• _Exercise instructions_: Only lines containing "when" are wanted from the data below. Copy those lines.

• _Collected data_:

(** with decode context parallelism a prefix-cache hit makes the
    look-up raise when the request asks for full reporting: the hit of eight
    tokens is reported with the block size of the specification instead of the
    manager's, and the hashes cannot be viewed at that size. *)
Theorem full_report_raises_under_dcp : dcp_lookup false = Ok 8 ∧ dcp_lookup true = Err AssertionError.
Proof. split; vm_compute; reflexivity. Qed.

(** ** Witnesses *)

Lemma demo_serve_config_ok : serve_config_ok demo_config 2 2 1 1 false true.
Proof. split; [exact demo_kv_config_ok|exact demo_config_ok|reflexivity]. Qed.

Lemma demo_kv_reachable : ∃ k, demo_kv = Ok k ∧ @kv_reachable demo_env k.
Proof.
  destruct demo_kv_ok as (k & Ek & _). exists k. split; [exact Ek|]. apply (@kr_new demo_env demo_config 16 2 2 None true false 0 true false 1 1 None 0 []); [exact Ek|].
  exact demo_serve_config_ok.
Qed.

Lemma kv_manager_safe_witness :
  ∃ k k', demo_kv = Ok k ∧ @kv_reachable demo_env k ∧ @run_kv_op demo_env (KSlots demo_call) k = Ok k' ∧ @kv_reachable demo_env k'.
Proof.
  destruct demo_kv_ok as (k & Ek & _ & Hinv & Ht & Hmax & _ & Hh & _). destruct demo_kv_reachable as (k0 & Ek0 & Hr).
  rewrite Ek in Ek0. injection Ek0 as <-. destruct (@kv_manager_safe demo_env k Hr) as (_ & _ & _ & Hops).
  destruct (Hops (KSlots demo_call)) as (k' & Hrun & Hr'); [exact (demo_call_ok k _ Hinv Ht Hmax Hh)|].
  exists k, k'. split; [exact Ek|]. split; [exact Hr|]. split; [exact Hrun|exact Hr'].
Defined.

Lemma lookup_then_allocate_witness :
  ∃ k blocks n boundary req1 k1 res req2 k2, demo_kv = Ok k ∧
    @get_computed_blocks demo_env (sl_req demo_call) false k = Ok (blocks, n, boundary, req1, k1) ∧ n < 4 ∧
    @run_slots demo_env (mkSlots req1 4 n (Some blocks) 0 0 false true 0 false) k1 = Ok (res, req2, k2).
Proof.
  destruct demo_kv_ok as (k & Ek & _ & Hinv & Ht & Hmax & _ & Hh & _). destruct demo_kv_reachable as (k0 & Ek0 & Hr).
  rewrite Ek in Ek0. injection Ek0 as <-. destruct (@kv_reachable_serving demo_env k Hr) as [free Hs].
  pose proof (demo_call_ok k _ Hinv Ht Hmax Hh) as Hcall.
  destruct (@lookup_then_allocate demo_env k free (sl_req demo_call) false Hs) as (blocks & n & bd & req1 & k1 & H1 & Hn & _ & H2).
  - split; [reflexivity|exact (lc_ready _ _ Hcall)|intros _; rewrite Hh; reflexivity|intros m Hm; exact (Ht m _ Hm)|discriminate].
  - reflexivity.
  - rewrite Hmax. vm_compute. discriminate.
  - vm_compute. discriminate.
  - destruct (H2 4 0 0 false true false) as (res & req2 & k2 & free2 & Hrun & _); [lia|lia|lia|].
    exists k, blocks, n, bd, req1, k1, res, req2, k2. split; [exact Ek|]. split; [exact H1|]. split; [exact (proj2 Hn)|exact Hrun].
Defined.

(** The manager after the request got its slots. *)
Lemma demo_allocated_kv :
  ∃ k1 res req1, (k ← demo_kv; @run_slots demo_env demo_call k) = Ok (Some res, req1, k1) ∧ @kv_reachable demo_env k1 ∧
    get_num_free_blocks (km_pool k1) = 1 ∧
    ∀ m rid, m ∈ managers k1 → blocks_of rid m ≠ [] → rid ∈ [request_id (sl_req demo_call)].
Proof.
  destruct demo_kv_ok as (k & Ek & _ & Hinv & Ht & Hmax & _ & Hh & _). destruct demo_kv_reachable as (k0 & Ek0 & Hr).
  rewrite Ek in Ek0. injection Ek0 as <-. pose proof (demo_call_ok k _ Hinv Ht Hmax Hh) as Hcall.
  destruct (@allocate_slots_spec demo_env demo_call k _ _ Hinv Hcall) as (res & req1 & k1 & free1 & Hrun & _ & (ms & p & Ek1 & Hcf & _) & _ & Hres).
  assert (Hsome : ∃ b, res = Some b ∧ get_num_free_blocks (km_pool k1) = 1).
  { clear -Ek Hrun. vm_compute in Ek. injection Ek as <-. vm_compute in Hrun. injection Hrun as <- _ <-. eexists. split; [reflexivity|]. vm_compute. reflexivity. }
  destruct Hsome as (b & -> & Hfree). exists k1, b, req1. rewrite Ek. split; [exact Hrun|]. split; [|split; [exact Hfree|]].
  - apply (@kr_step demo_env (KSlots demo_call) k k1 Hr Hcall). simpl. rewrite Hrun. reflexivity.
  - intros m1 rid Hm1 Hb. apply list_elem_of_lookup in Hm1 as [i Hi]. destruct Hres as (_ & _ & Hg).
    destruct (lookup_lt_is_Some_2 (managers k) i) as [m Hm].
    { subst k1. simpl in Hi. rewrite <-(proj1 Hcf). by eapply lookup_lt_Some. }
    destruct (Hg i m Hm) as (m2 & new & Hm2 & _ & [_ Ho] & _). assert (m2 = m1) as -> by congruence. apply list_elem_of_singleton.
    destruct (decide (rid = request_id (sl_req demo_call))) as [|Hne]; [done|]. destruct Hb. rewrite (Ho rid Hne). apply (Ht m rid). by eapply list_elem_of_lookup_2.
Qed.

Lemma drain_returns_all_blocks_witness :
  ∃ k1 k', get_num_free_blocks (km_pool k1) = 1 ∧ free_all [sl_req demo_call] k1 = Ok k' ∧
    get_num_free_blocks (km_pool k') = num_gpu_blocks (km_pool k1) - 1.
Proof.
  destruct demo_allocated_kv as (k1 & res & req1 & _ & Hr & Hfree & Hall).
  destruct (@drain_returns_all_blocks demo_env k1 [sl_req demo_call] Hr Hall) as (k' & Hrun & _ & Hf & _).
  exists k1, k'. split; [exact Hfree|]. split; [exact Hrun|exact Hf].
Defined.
...
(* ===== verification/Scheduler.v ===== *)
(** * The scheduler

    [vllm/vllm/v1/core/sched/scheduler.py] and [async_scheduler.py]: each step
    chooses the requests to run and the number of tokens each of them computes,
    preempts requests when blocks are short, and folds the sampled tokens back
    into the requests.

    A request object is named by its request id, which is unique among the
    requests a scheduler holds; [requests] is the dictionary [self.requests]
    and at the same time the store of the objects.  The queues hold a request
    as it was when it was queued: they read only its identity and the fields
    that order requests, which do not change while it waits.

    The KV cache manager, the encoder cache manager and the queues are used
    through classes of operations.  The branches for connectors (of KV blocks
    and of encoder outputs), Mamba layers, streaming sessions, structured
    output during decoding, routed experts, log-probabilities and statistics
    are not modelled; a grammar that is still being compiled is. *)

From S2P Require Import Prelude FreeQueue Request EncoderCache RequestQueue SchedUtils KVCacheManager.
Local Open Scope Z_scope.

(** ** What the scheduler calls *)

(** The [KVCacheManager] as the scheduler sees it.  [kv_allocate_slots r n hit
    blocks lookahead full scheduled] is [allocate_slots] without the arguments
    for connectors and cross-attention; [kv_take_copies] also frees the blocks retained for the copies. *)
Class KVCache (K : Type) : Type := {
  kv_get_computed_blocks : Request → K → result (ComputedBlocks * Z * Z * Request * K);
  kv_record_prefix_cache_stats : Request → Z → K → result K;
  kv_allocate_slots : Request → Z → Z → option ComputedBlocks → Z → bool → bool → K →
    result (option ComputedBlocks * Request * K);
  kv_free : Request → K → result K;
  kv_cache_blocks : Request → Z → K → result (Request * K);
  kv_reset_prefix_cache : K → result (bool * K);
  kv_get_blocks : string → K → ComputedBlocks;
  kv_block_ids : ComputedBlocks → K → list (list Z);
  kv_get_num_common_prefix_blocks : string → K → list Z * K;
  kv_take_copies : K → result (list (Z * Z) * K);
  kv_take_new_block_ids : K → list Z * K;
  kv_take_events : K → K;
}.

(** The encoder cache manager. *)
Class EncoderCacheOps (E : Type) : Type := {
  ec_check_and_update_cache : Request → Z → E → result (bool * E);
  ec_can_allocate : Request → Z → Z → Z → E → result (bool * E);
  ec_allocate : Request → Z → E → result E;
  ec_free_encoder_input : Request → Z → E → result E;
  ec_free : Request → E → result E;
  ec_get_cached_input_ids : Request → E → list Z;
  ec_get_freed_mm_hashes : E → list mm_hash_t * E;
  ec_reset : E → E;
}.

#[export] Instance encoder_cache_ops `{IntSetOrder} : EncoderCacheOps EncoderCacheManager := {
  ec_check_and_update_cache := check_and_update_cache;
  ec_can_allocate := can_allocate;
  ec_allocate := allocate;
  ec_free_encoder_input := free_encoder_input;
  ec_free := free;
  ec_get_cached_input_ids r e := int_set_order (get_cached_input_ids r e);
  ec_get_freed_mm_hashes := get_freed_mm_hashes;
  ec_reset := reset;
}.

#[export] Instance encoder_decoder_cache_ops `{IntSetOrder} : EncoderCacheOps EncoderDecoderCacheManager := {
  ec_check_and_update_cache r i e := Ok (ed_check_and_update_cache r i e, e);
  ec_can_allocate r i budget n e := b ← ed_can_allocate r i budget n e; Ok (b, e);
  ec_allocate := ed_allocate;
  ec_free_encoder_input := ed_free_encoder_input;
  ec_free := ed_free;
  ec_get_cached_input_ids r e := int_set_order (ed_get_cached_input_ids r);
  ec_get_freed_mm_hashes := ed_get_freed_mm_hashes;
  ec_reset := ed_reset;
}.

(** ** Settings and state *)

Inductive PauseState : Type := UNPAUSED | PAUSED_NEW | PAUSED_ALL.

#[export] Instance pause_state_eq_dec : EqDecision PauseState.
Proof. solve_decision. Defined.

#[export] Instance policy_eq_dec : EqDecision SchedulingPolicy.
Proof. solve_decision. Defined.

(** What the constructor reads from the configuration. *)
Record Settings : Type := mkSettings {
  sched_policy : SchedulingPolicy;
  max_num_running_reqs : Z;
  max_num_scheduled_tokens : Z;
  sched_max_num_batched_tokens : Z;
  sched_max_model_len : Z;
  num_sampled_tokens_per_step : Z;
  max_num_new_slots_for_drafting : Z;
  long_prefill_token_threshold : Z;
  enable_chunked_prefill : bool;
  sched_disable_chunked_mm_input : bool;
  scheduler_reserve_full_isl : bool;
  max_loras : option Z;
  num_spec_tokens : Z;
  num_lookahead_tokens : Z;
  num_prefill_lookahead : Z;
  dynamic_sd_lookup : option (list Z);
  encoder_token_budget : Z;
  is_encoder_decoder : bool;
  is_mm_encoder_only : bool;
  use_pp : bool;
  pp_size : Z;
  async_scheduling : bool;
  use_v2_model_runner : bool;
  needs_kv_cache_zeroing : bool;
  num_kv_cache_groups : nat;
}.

• _Task solution_:
    look-up raise when the request asks for full reporting: the hit of eight
    preempts requests when blocks are short, and folds the sampled tokens back
    as it was when it was queued: they read only its identity and the fields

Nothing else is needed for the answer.